Data for this task: Begin

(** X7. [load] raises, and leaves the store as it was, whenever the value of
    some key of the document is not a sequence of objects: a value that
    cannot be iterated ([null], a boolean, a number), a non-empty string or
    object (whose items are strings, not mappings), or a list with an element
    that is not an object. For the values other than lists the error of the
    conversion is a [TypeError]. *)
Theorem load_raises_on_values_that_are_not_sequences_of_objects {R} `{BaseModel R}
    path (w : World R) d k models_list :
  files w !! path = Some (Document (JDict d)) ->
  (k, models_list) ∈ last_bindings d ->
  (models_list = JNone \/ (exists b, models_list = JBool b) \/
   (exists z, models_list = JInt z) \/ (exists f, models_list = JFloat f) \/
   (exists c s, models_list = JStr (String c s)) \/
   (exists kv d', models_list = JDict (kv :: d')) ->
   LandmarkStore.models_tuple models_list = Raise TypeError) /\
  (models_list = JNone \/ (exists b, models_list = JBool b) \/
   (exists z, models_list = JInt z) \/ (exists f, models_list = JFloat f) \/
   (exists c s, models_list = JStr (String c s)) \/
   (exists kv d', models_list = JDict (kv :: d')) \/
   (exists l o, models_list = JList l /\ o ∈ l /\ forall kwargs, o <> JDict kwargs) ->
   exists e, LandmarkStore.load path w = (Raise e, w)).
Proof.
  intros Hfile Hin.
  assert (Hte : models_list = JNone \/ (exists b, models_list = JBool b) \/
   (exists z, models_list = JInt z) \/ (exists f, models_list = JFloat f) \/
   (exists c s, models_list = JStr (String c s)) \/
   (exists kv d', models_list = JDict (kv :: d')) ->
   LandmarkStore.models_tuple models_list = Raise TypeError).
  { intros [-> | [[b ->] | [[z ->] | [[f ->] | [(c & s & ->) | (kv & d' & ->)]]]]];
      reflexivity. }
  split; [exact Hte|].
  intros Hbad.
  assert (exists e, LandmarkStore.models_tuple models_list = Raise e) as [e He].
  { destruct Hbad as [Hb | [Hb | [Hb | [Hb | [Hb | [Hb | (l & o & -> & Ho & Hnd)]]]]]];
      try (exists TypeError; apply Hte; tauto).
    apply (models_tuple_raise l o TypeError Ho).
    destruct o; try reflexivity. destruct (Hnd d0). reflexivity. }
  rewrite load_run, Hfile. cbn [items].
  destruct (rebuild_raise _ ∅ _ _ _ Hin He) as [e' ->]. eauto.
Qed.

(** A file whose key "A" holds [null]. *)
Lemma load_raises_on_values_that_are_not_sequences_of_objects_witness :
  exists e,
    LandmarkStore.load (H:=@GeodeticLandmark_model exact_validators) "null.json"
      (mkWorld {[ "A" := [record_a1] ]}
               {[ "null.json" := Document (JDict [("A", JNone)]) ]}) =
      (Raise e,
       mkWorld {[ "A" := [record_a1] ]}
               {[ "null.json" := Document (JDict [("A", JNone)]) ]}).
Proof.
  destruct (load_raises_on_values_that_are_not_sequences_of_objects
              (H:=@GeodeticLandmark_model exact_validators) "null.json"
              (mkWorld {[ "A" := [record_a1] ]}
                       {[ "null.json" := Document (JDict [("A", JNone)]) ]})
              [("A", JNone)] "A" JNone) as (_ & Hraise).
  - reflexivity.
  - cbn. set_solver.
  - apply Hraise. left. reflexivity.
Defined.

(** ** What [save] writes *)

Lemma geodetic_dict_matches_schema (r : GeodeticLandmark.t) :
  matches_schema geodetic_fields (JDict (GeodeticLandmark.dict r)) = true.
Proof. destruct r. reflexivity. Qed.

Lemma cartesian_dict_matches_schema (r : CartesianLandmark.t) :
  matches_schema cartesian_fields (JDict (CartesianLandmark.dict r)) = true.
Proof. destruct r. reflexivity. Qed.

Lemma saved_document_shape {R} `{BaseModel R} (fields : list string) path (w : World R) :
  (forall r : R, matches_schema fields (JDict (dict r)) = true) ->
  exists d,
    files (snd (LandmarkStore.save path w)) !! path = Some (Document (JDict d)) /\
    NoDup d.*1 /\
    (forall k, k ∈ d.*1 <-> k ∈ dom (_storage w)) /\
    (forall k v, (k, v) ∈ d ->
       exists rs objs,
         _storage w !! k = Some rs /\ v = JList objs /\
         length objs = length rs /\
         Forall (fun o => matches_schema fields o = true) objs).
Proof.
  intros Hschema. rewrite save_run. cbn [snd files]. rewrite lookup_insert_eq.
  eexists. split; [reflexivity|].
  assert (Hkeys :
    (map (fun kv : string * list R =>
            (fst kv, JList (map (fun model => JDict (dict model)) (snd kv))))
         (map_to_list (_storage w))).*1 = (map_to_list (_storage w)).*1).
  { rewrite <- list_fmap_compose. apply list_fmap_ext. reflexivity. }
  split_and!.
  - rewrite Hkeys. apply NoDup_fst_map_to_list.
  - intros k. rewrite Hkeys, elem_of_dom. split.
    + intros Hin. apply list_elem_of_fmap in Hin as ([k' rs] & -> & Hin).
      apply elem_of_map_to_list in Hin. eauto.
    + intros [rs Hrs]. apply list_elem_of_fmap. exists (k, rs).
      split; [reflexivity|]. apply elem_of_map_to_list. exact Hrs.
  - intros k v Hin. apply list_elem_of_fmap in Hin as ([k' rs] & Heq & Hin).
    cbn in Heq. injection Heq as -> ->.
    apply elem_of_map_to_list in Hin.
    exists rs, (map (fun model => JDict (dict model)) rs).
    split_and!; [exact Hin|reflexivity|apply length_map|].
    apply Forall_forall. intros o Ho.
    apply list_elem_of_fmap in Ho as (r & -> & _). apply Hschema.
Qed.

Data for this task: End

Retype exactly, and only, the lines that run from the one with "- intros k v" through the final line of the entries.

» Reply to the exercise
  - intros k v Hin. apply list_elem_of_fmap in Hin as ([k' rs] & Heq & Hin).
    cbn in Heq. injection Heq as -> ->.
    apply elem_of_map_to_list in Hin.
    exists rs, (map (fun model => JDict (dict model)) rs).
    split_and!; [exact Hin|reflexivity|apply length_map|].
    apply Forall_forall. intros o Ho.
    apply list_elem_of_fmap in Ho as (r & -> & _). apply Hschema.
Qed.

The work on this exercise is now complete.